In parallel, having established auditory optogenetics in rodents by injections of viral vectors carrying Channelrhodopsin genes into the inner ear of mice and gerbils, thus rendering auditory neurons of the spiral ganglion light-sensitive, we have characterized the expression efficiency, stability, and safety as well as the excitability and performance of different viral vectors and Channelrhodopsin variants, greatly improved their efficiency, and identified the best candidates for further progress towards experiments with marmoset monkeys.

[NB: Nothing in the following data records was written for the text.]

(** The nodes that were started. *)
Definition started (s : Server) (base : nat) (m : gmap string nat) : Prop :=
  map_Forall (fun name p => (base <= p)%nat /\ exists n, all_nodes s !! p = Some n /\
    cfg_Name (Cfg n) = name /\ Node.Online n = true) m.

Lemma started_mono s s' base m : started s base m -> all_nodes s `prefix_of` all_nodes s' -> started s' base m.
Proof.
  intros Hm [l Hl] name p Hp. destruct (Hm name p Hp) as (Hb & n & Hn & H). split; [done|]. exists n.
  split; [|done]. rewrite Hl. by apply lookup_app_l_Some.
Qed.

Lemma parse_nodes_ok backends base l : forall m s, started s base m -> (base <= length (all_nodes s))%nat ->
  extends s (parse_nodes backends l m s).1 /\
  forall m', (parse_nodes backends l m s).2 = Ok m' ->
    started (parse_nodes backends l m s).1 base m' /\ dom m' = dom m ∪ list_to_set (cfg_Name <$> l).
Proof.
  induction l as [|v l IH]; intros m s Hm Hb; cbn [parse_nodes].
  - split; [done|]. intros m' [= <-]. split; [done|]. set_solver.
  - case_bool_decide; [by split|]. unfold bind, get, lift, put.
    destruct (parseNode (backends (length (all_nodes s))) v) as [n|e|p] eqn:Hn; [|by split..].
    apply parseNode_ok in Hn as [Hc Ho]. set (s1 := set_all_nodes (all_nodes s ++ [n]) s).
    assert (all_nodes s `prefix_of` all_nodes s1) as Hp by by eexists.
    destruct (IH (<[cfg_Name v := length (all_nodes s)]> m) s1) as [He Hr].
    { apply map_Forall_insert_2; [|by eapply started_mono]. split; [done|]. exists n.
      split; [unfold s1; cbn; by rewrite list_lookup_middle|]. by rewrite Hc. }
    { unfold s1. cbn. rewrite length_app. lia. }
    split; [etrans; [|exact He]; split; [by destruct s|done..]|].
    intros m' Hm'. destruct (Hr m' Hm') as [Hst Hd]. split; [done|]. rewrite Hd, dom_insert_L. cbn. set_solver.
Qed.

(** ** Schemas *)
Definition schema_of (ns : gmap string nat) (c : SchemaConfig) (sch : Schema) : Prop :=
  NewRouter c = Ok (s_rule sch) /\ dom (s_nodes sch) = list_to_set (sch_Nodes c) /\ s_nodes sch ⊆ ns.

Lemma schema_nodes_of_ok ns l m m' : schema_nodes_of ns l m = Ok m' -> m ⊆ ns ->
  m' ⊆ ns /\ dom m' = dom m ∪ list_to_set l.
Proof.
  revert m. induction l as [|n l IH]; intros m H Hm; cbn in H; [simplify_eq; split; [done|set_solver]|].
  destruct (ns !! n) as [p|] eqn:Hn; [|done]. case_bool_decide; [done|].
  apply IH in H as [H1 H2]; [|by apply insert_subseteq_l]. split; [done|]. rewrite H2, dom_insert_L. cbn. set_solver.
Qed.

Lemma parse_schema_ok ns c sch : parse_schema ns c = Ok sch -> schema_of ns c sch.
Proof.
  unfold parse_schema. intros H. case_if_in H; [done|]. inv_bind.
  apply schema_nodes_of_ok in Hm as [H1 H2]; [|apply map_empty_subseteq]. split; [done|]. split; [|done].
  cbn [s_nodes]. rewrite H2. set_solver.
Qed.

Lemma parseSchemaList_ok ns l schs : parseSchemaList l ns = Ok schs ->
  map_Forall (fun user sch => exists c, c ∈ l /\ sch_User c = user /\ schema_of ns c sch) schs.
Proof.
  unfold parseSchemaList. enough (forall l' m, incl l' l ->
    map_Forall (fun user sch => exists c, c ∈ l /\ sch_User c = user /\ schema_of ns c sch) m ->
    rfold (fun m schemaCfg => let* sch := parse_schema ns schemaCfg in Ok (<[sch_User schemaCfg := sch]> m)) m l' = Ok schs ->
    map_Forall (fun user sch => exists c, c ∈ l /\ sch_User c = user /\ schema_of ns c sch) schs) as Hg.
  { apply Hg; [apply incl_refl | apply map_Forall_empty]. }
  intros l'. induction l' as [|c l' IH]; intros m Hl Hm H; cbn in H; [by simplify_eq|]. inv_bind.
  eapply IH; [| |exact H]; [intros x Hx; apply Hl; by right|].
  apply map_Forall_insert_2; [|done]. exists c. split; [apply list_elem_of_In, Hl; by left|].
  split; [done|]. by apply parse_schema_ok.
Qed.

Lemma check_users_ok `{StrMapOrder} us schs : check_users us schs = Ok tt ->
  forall user, user ∈ dom us -> is_Some (schs !! user).
Proof.
  unfold check_users. intros Hc user Hu. destruct (filter _ (range_strings (dom us))) as [|u l] eqn:Hf; [|done].
  destruct (schs !! user) as [sch|] eqn:Hs; [by eexists|]. exfalso.
  assert (user ∈ filter (fun user => schs !! user = None) (range_strings (dom us))) as Hin.
  { apply list_elem_of_filter. split; [done|]. by rewrite range_strings_perm, elem_of_elements. }
  rewrite Hf in Hin. by apply elem_of_nil in Hin.
Qed.

(** ** A server that can serve its users

    Every user has a schema; a schema has the rules and the nodes of its
    configuration, and its nodes are started. *)
Record serving (s : Server) : Prop := {
  users_have_schemas : forall user, user ∈ dom (users s) -> is_Some (schemas s !! user);
  schemas_as_configured : map_Forall (fun user sch =>
    exists c, c ∈ SchemaList (cfg s) /\ sch_User c = user /\ schema_of (nodes s) c sch) (schemas s);
  nodes_started : started s 0 (nodes s)
}.

Lemma extends_fields s s' : extends s s' ->
  cfg s' = cfg s /\ users s' = users s /\ status s' = status s /\ logSql s' = logSql s /\
  slowLogTime s' = slowLogTime s /\ blacklistSqls s' = blacklistSqls s /\ allowips s' = allowips s /\
  nodes s' = nodes s /\ schemas s' = schemas s /\ configVer s' = configVer s.
Proof. intros [H _ _ _]. rewrite H. done. Qed.

Lemma serving_extends s s' : serving s -> extends s s' -> serving s'.
Proof.
  intros [H1 H2 H3] He. pose proof (extends_fields s s' He) as (Hc & Hu & _ & _ & _ & _ & _ & Hn & Hs & _).
  split; rewrite ?Hc, ?Hu, ?Hn, ?Hs; [done..|]. by eapply started_mono; [|apply He].
Qed.

Lemma slice_extends s s' l : slice_ok s l -> extends s s' -> slice_ok s' l /\ items s' l = items s l.
Proof.
  intros (a & Ha & Hl) He. destruct (ext_arrays _ _ He) as [B HB].
  assert (arrays s' !! array l = Some a) as Ha' by (rewrite HB; by apply lookup_app_l_Some).
  split; [by exists a|]. unfold items. by rewrite Ha, Ha'.
Qed.

Lemma black_extends s s' : black_ok s -> extends s s' -> black_list s' = black_list s.
Proof.
  intros (b & Hb & _) He. destruct (ext_black _ _ He) as [B HB].
  pose proof (extends_fields s s' He) as (_ & _ & _ & _ & _ & Hp & _).
  rewrite (black_list_at s b Hb). apply black_list_at. rewrite Hp, HB. by apply lookup_app_l_Some.
Qed.

(** What clients see of a server is as before. *)
Definition same_settings (s s' : Server) : Prop :=
  extends s s' /\ allowed s' = allowed s /\ black_list s' = black_list s.

Lemma same_settings_extends s s' : ips_ok s -> black_ok s -> extends s s' -> same_settings s s'.
Proof.
  intros Hi Hb He. split; [done|]. split; [|by apply black_extends].
  pose proof (extends_fields s s' He) as (_ & _ & _ & _ & _ & _ & Hp & _).
  unfold allowed. rewrite Hp. apply slice_extends; [apply Hi|done].
Qed.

Utilizing optical stimulation of transfected animals by laser light via optical fibers and by µLEDs on optical cochlear implant prototypes, we have successfully activated the auditory system, measured the responses of auditory neurons to the optical stimuli and provided proof of the creation of an auditory percept in behavioral experiments. Analysis of the optically evoked activity of auditory neurons underlines the ability of auditory optogenetics to evoke responses comparable to natural auditory activity in these cells. This shows that optical cochlear implants have the potential to evoke hearing percepts that go far beyond the quality found in electrical cochlear implants and approach that of natural hearing.

Final results

Our work so far has greatly advanced auditory optogenetics and also boosted the development of optogenetics in the neurosciences in general. Establishing cutting-edge genetic technology in the auditory system and developing new optical stimulation technologies we and our partners have opened new possibilities for neuronal stimulation in the inner ear and beyond. These results not only allow new approaches for basic auditory research but also pave the way for a new type of neuroprosthesis. Optical cochlear implants promise greatly increased quality of life to a substantial percentage of the human population suffering from hearing impairment by improving the quality of sound coding compared to electrical cochlear implants. We hope that our developments will result in a more natural hearing percept and thus improved understanding of speech, especially in noise, and better appreciation of music. Additionally, the technologies developed in this project can be transferred into other applications and may help utilizing the huge potential of optogenetics in the development of new types of prostheses and treatments.